Маяковка научила меня понимать тактику властей по отношению к «инакомыслящим». Я убедился, что никто и ни при каких обстоятельствах ни с того ни с сего не придет ночью тебя забирать с бухты-барахты. Чтобы угодить за решетку по политической статье, нужно было сильно захотеть и немало постараться. Шли на зону только те, кто сознательно выбирал такую судьбу. Для начала с каждым неуемным протестантом проводили беседу. Подробно объясняли, какой срок ему светит, если он не умерит свою активность. Особо упертых отправляли на традиционные пятнадцать суток. Если не действовало, и человек продолжал гнуть свою линию, то органы начинали рассматривать его как будущего политзаключенного и уже целенаправленно собирали компромат по соответствующей статье.
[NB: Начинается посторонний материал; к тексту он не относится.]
Lemma merge_sort_sorted (d : database) (l : list order) :
  wf d -> (forall o, o ∈ l -> o ∈ orders d) -> StronglySorted newer l -> merge_sort newer l = l.
Proof.
  intros Hd Hsub Hl. apply (StronglySorted_unique_strong newer).
  - intros a b Ha Hb [H1|[H1 H1']] [H2|[H2 H2']]; try lia.
    rewrite merge_sort_Permutation in Ha.
    apply (same_id d); [done|by apply Hsub|by apply Hsub|lia].
  - apply (StronglySorted_merge_sort newer).
  - done.
  - apply merge_sort_Permutation.
Qed.

Definition with_order (o : order) (d : database) : database :=
  mkDatabase (customers d) (orders d ++ [o]) (next_id d + 1) (now d).

Definition without (i : Z) (d : database) : database :=
  mkDatabase (customers d) (List.filter (fun o => negb (id o =? i)) (orders d)) (next_id d) (now d).

Lemma wf_insert (d : database) (c : option Z) (st : string) (cents : Z) :
  wf d -> 0 <= cents -> (forall k, c = Some k -> is_Some (customers d !! k)) ->
  wf (with_order (mkOrder (next_id d) c st cents (now d)) d).
Proof.
  intros [H1 H2 H3 H4] H0 Hc. split; simpl.
  - rewrite fmap_app. apply NoDup_app. split_and!; [done| |by apply NoDup_singleton].
    intros i Hi Hn. simpl in Hn. apply list_elem_of_singleton in Hn. apply list_elem_of_fmap in Hi as (o & -> & Ho).
    rewrite Forall_forall in H2. specialize (H2 o Ho). simpl in H2. lia.
  - apply Forall_app. split; [|constructor; [simpl; lia|constructor]].
    eapply Forall_impl; [exact H2|]. simpl. lia.
  - apply Forall_app. split; [done|]. constructor; [exact Hc|constructor].
  - apply Forall_app. split; [done|]. constructor; [exact H0|constructor].
Qed.

Lemma wf_delete (d : database) (i : Z) : wf d -> wf (without i d).
Proof.
  intros [H1 H2 H3 H4].
  split; simpl.
  - eapply sublist_NoDup; [exact H1|]. apply filter_fmap_sublist.
  - by apply Forall_list_filter.
  - by apply Forall_list_filter.
  - by apply Forall_list_filter.
Qed.

Lemma wf_take_id (d : database) : wf d -> wf (take_id d).
Proof. intros [H1 H2 H3 H4]. split; try done. eapply Forall_impl; [exact H2|]. simpl. lia. Qed.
В день оглашения приговора по первому с начала оттепели политическому процессу (я на суде не был) в зале собрались все главные действующие лица Маяковки. Лена Строева пришла с букетом мимозы и, когда ребят выводили из зала, бросала в них веточки. Дали всем по полной. По делу проходили несколько человек. Осипов и Кузнецов получили по семь лет. Бокштейн – пять. Буковскому сделали частное определение. У него все срока были впереди. Однако двоих отмазали как дураков, то есть у них были справки, что они шизофреники. А с психов что взять. У Осипова с Кузнецовым таких справок не было. У Бокштейна тоже, кажется, не было. Но на экспертизу его отправлять почему-то не сочли нужным. Хотя там с первого взгляда все было понятно.